People look back, how do they accept this? You know, how do they accept this massive swindling? You know, the poor and the most disadvantaged in society are required to pay for the, you know, something that, a swindler that's that obvious and on that scale, how do people accept that? Only because we, you know, we accept that we're still in a totally barbarian, you know, a barbarian world where, you know, egalitarian objectives are pretty impossible to pursue, where the interests of the wealthy and the powerful are unassailable, and lots of ways. But there's a period of reaction and restoration, and that's how things look in periods of reaction and restoration.
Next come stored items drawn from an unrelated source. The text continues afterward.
(** * Social-Media-Analyzer: the chat client and the dashboard aggregations

    A shallow embedding of [src/App.js] (class [LangflowClient] and the
    [handleSubmit] handler of [App]) and of the [Dashboard] component
    ([loadData], [getStats], [getPostTypeStats], [getEngagementData],
    [getAverageEngagement]), followed by the properties of the
    specification stated over these definitions.

    Conventions of the embedding.
    - JavaScript values are the inductive type [JsVal]; a number is
      [NaN], an infinity, or the rational a double holds, and the sum and
      the quotient are rounded to the nearest double, ties to even (the
      two zeros are one).
    - Strings are sequences of code units below 256.
    - What the JavaScript runtime, the browser and the CSV library provide
      ([JSON.parse], [JSON.stringify], string-to-number conversion, the text
      of built-in functions, date formatting, the network, the CSV parser)
      is a parameter: a field of [Host], or an oracle passed to the
      function that calls it.
    - [async]/[await] is sequential composition; [throw], [try], [catch]
      and [finally] are the operations of a state-and-exception monad. *)

From Stdlib Require Import ZArith QArith Qround List String Ascii Bool Lia.
From Stdlib Require Import DecimalString Permutation.
From Stdlib Require SpecFloat.
Import ListNotations.

Set Warnings "-register-all".
Close Scope Q_scope.
Open Scope list_scope.
Open Scope string_scope.

(* ================================================================== *)
(** * JavaScript values and primitive operations *)
(* ================================================================== *)

Module Js.

(** ** Numbers *)

Inductive Number : Type :=
| NaN
| PosInf
| NegInf
| Fin (q : Q).

Definition num_of_Z (z : Z) : Number := Fin (inject_Z z).
Definition num_of_nat (n : nat) : Number := num_of_Z (Z.of_nat n).

Definition Qis_zero (q : Q) : bool := (Qnum q =? 0)%Z.
Definition Qis_neg (q : Q) : bool := (Qnum q <? 0)%Z.

Definition num_neg (a : Number) : Number :=
  match a with
  | NaN => NaN
  | PosInf => NegInf
  | NegInf => PosInf
  | Fin x => Fin (Qred (- x))
  end.

(** *** Rounding to a double

    A finite double is [m * 2^k] for integers [|m| <= 2^53] and
    [-1074 <= k <= 971]. *)

(** The binade of the positive rational [n / d]: the [e] with
    [2^e <= n / d < 2^(e + 1)]. The power [2^e] is written as the
    quotient of [2 ^ Z.max e 0] by [2 ^ Z.max (- e) 0], one of which is 1. *)
Definition binade (n d : Z) : Z :=
  let e := (Z.log2 n - Z.log2 d)%Z in
  if (d * 2 ^ Z.max e 0 <=? n * 2 ^ Z.max (- e) 0)%Z then e else (e - 1)%Z.

(** [2^e <= n / d] *)
Definition reaches (e n d : Z) : Prop :=
  (d * 2 ^ Z.max e 0 <= n * 2 ^ Z.max (- e) 0)%Z.

(** The integer nearest to [a / b] for [b > 0], the even one of the two
    when [a / b] lies half-way. *)
Definition round_half_even (a b : Z) : Z :=
  let q := (a / b)%Z in
  match (2 * (a mod b) ?= b)%Z with
  | Lt => q
  | Gt => (q + 1)%Z
  | Eq => if Z.even q then q else (q + 1)%Z
  end.

(** The double nearest to [n / d], for positive [n] and [d]: [m * 2^k]
    for the integer [m] nearest to [n / d / 2^k], where the spacing [2^k]
    leaves the significand 53 bits from the binade [-1022] on and is
    [2^-1074] below (subnormals); what rounds to [2^1024] is infinite. *)
Definition round64_pos (n d : Z) : Number :=
  let e := binade n d in
  let k := (Z.max e (-1022) - 52)%Z in
  let up := (2 ^ Z.max k 0)%Z in
  let down := (2 ^ Z.max (- k) 0)%Z in
  let m := round_half_even (n * down) (d * up) in
  if ((1024 <=? e) || ((e =? 1023) && (m =? 2 ^ 53)))%Z then PosInf
  else Fin (Qred (Qmake (m * up) (Z.to_pos down))).

(** The double nearest to a rational, ties to even. *)
Definition round64 (q : Q) : Number :=
  match Qnum q with
  | Z0 => Fin 0
  | Zpos n => round64_pos (Zpos n) (Zpos (Qden q))
  | Zneg n => num_neg (round64_pos (Zpos n) (Zpos (Qden q)))
  end.

(** The number a binary float of the library's specification of IEEE 754
    stands for, and the double nearest to an integer there; they serve to
    compare [round64] with that specification on examples. *)
Definition of_spec_float (f : SpecFloat.spec_float) : Number :=
  match f with
  | SpecFloat.S754_zero _ => Fin 0
  | SpecFloat.S754_infinity false => PosInf
  | SpecFloat.S754_infinity true => NegInf
  | SpecFloat.S754_nan => NaN
  | SpecFloat.S754_finite s m e =>
      let v := Qmake (Zpos m * 2 ^ Z.max e 0) (Z.to_pos (2 ^ Z.max (- e) 0)) in
      Fin (Qred (if s then Qopp v else v))
  end.

Definition binary64 (z : Z) : SpecFloat.spec_float :=
  SpecFloat.binary_normalize 53 1024 z 0 false.

(** [a + b] on numbers. *)
Definition num_add (a b : Number) : Number :=
  match a, b with
  | NaN, _ | _, NaN => NaN
  | PosInf, NegInf | NegInf, PosInf => NaN
  | PosInf, _ | _, PosInf => PosInf
  | NegInf, _ | _, NegInf => NegInf
  | Fin x, Fin y => round64 (x + y)
  end.

(** [a / b] on numbers; a zero divisor is the positive zero (the only
    divisors of the program are array lengths). *)
Definition num_div (a b : Number) : Number :=
  match a, b with
  | NaN, _ | _, NaN => NaN
  | Fin x, Fin y =>
      if Qis_zero y then
        if Qis_zero x then NaN else if Qis_neg x then NegInf else PosInf
      else round64 (x / y)
  | Fin _, (PosInf | NegInf) => Fin 0
  | (PosInf | NegInf), (PosInf | NegInf) => NaN
  | PosInf, Fin y => if Qis_neg y then NegInf else PosInf
  | NegInf, Fin y => if Qis_neg y then PosInf else NegInf
  end.

(** [Math.round]: the nearest integer, ties towards plus infinity; it is
    exact, the result of a double being a double. *)
Definition Math_round (a : Number) : Number :=
  match a with
  | Fin x => num_of_Z (Qfloor (x + (1 # 2)))
  | other => other
  end.

Definition num_truthy (a : Number) : bool :=
  match a with
  | NaN => false
  | Fin x => negb (Qis_zero x)
  | _ => true
  end.

(** ** Values *)

Inductive JsVal : Type :=
| VUndef
| VNull
| VBool (b : bool)
| VNum (n : Number)
| VStr (s : string)
| VArr (elems : list JsVal)
| VObj (props : list (string * JsVal))
| VBuiltin (name : string).
(** [VObj] lists the own enumerable properties in creation order.
    [VBuiltin name] is an object of the runtime: ["Object.prototype"]
    or one of its methods, named by its property name. *)

Definition vnat (n : nat) : JsVal := VNum (num_of_nat n).
Definition vint (z : Z) : JsVal := VNum (num_of_Z z).

(** ToBoolean. *)
Definition truthy (v : JsVal) : bool :=
  match v with
  | VUndef | VNull => false
  | VBool b => b
  | VNum n => num_truthy n
  | VStr s => negb (s =? "")
  | VArr _ | VObj _ | VBuiltin _ => true
  end.

(** [a || b] *)
Definition js_or (a b : JsVal) : JsVal := if truthy a then a else b.

Definition typeof (v : JsVal) : string :=
  match v with
  | VUndef => "undefined"
  | VNull => "object"
  | VBool _ => "boolean"
  | VNum _ => "number"
  | VStr _ => "string"
  | VArr _ | VObj _ => "object"
  | VBuiltin name => if name =? "Object.prototype" then "object" else "function"
  end.

(** ** Strings *)

(** WhiteSpace and LineTerminator code units below 256: TAB, LF, VT, FF,
    CR, SP and NBSP. *)
Definition is_white_space (c : ascii) : bool :=
  let n := nat_of_ascii c in
  (((9 <=? n) && (n <=? 13)) || (n =? 32) || (n =? 160))%nat.

Fixpoint trimStart (s : string) : string :=
  match s with
  | EmptyString => EmptyString
  | String c r => if is_white_space c then trimStart r else s
  end.

Fixpoint trimEnd (s : string) : string :=
  match s with
  | EmptyString => EmptyString
  | String c r =>
      match trimEnd r with
      | EmptyString => if is_white_space c then EmptyString else String c EmptyString
      | r' => String c r'
      end
  end.

(** [String.prototype.trim] *)
Definition trim (s : string) : string := trimEnd (trimStart s).

(** [s.replace(/_/g, ' ')] *)
Fixpoint replace_underscores (s : string) : string :=
  match s with
  | EmptyString => EmptyString
  | String c r =>
      String (if Ascii.eqb c "_" then " "%char else c) (replace_underscores r)
  end.

(** Decimal text of an integer, as [Number.prototype.toString] prints the
    integers of magnitude below 10^21. *)
Definition decimal (z : Z) : string := NilZero.string_of_int (Z.to_int z).
Definition decimal_N (n : N) : string := NilZero.string_of_uint (N.to_uint n).

(** An array index is the canonical decimal text of an integer in
    [0, 2^32 - 2]. *)
Definition array_index (k : string) : option N :=
  match NilEmpty.uint_of_string k with
  | Some d =>
      let n := N.of_uint d in
      if (decimal_N n =? k) && (n <=? 4294967294)%N then Some n else None
  | None => None
  end.

(** ** The host: what the runtime provides *)

Record Host : Type := {
  (** [JSON.parse]; [None] when it throws a SyntaxError *)
  JSON_parse : string -> option JsVal;
  (** [JSON.stringify] *)
  JSON_stringify : JsVal -> string;
  (** StringToNumber, the conversion of a string operand of [/] *)
  String_toNumber : string -> Number;
  (** the text of a finite number that is not an integer below [10^21]
      in magnitude: a fraction, or a number printed with an exponent *)
  Fraction_toString : Q -> string;
  (** the text a built-in object converts to, given its name *)
  Builtin_toString : string -> string;
  (** the message of the TypeError thrown on reading property [k] of
      [undefined] or [null] *)
  Nullish_read_message : JsVal -> string -> string;
  (** [new Date(v).toLocaleDateString()] *)
  Date_toLocaleDateString : JsVal -> string;
  (** whether [new EventSource(v)] accepts the address [v]: the
      constructor throws a SyntaxError when it does not parse as a URL *)
  EventSource_accepts : JsVal -> bool
}.

Section Conversions.
Variable host : Host.

Definition Number_toString (n : Number) : string :=
  match n with
  | NaN => "NaN"
  | PosInf => "Infinity"
  | NegInf => "-Infinity"
  | Fin q =>
      let r := Qred q in
      if ((Zpos (Qden r) =? 1) && (Z.abs (Qnum r) <? 10 ^ 21))%Z then decimal (Qnum r)
      else Fraction_toString host r
  end.

(** ToString (through ToPrimitive for objects). *)
Fixpoint ToString (v : JsVal) : string :=
  match v with
  | VUndef => "undefined"
  | VNull => "null"
  | VBool true => "true"
  | VBool false => "false"
  | VNum n => Number_toString n
  | VStr s => s
  | VArr elems =>
      (fix join (l : list JsVal) : string :=
         match l with
         | [] => ""
         | x :: r =>
             let sx := match x with
                       | VUndef | VNull => ""
                       | _ => ToString x
                       end in
             match r with
             | [] => sx
             | _ => sx ++ "," ++ join r
             end
         end) elems
  | VObj _ => "[object Object]"
  | VBuiltin name => Builtin_toString host name
  end.

(** ToPrimitive: objects convert through their [toString]. *)
Definition ToPrimitive (v : JsVal) : JsVal :=
  match v with
  | VArr _ | VObj _ | VBuiltin _ => VStr (ToString v)
  | _ => v
  end.

(** ToNumber *)
Definition ToNumber (v : JsVal) : Number :=
  match ToPrimitive v with
  | VUndef => NaN
  | VNull => Fin 0
  | VBool true => Fin 1
  | VBool false => Fin 0
  | VNum n => n
  | VStr s => String_toNumber host s
  | _ => NaN
  end.

(** [a + b]: concatenation as soon as one operand is a string. *)
Definition js_add (a b : JsVal) : JsVal :=
  match ToPrimitive a, ToPrimitive b with
  | VStr s, pb => VStr (s ++ ToString pb)
  | pa, VStr s => VStr (ToString pa ++ s)
  | pa, pb => VNum (num_add (ToNumber pa) (ToNumber pb))
  end.

(** [a / b] *)
Definition js_div (a b : JsVal) : Number := num_div (ToNumber a) (ToNumber b).

End Conversions.

(** ** Objects as ordered property lists *)

Section Props.
Context {V : Type}.

Fixpoint own (k : string) (o : list (string * V)) : option V :=
  match o with
  | [] => None
  | (k', v) :: r => if k' =? k then Some v else own k r
  end.

(** Defining or overwriting an own property: an existing key keeps its
    place, a new key is added last. *)
Fixpoint put (k : string) (v : V) (o : list (string * V)) : list (string * V) :=
  match o with
  | [] => [(k, v)]
  | (k', v') :: r => if k' =? k then (k', v) :: r else (k', v') :: put k v r
  end.

(** Insertion into a list sorted by index. *)
Fixpoint insert_index (e : N * (string * V)) (l : list (N * (string * V)))
  : list (N * (string * V)) :=
  match l with
  | [] => [e]
  | e' :: r => if (fst e <=? fst e')%N then e :: l else e' :: insert_index e r
  end.

Definition sort_index (l : list (N * (string * V))) : list (N * (string * V)) :=
  fold_right insert_index [] l.

Fixpoint index_props (o : list (string * V)) : list (N * (string * V)) :=
  match o with
  | [] => []
  | (k, v) :: r =>
      match array_index k with
      | Some i => (i, (k, v)) :: index_props r
      | None => index_props r
      end
  end.

Definition named_props (o : list (string * V)) : list (string * V) :=
  filter (fun kv => match array_index (fst kv) with Some _ => false | None => true end) o.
But what's interesting about the moment that we're in is that the reaction is troubled, isn't it? It has been troubled. Much as it's trying to have in every sense business as usual, usual, it's struggling now. Even in the heartlands of neoliberalism, like the UK and the US, we're seeing militancy emerge. And I think part of what's happening there is this conversion of depression, or disaffected feelings into political anger. And a kind of reverse of everything that was necessary for the installation of capitalist realism in the first place,
which was precisely the opposite. That effects that would previously have been directed politically were turned inward, or denied political articulation. And that whole, as I say, that whole explanation for why you are feeling down was denied to people. So, I don't know, but I think those suggestions are good ones. But I think also it's about, okay, what are we replacing trade unions with if we think trade unions are superseded? I don't think they necessarily are superseded. you know that's as i say if you want the um biggest single explanation for the emergence
of capitalist realism is the demise of trade unions um now okay why is why is it difficult for trade unions now not only because of an aggressive political project against them it's because of post-warism, because of globalization. You know, that because the nature of the capitalist commodity change now is much more complicated than it was. But does that mean that the work of solidarity is inconceivable? No, I don't think it does mean that. But what it means is that we need some kind of imaginative leaps in terms of what form these organizations would tame. Now I don't have the answer now, but that's the sort of thing we have to be working on,
isn't it? Like I say, we can't think that we'll immediately have the answers to these things. Because everything has conspired against us even thinking about us posing the questions never mind about the answers. But now, I think G.J. is right when he says we shouldn't just act all the time or think we can act immediately. But we need to do something. That something can be theoretical production, as much as it is actually going out into the streets. And also, like, fictional production, imaginative. What do we, how do we picture this world that we want to live in? This is really hard when we try and do that. And I think the, one other thing we can talk about capitalist realism is the diminishing horizons of something like science fiction.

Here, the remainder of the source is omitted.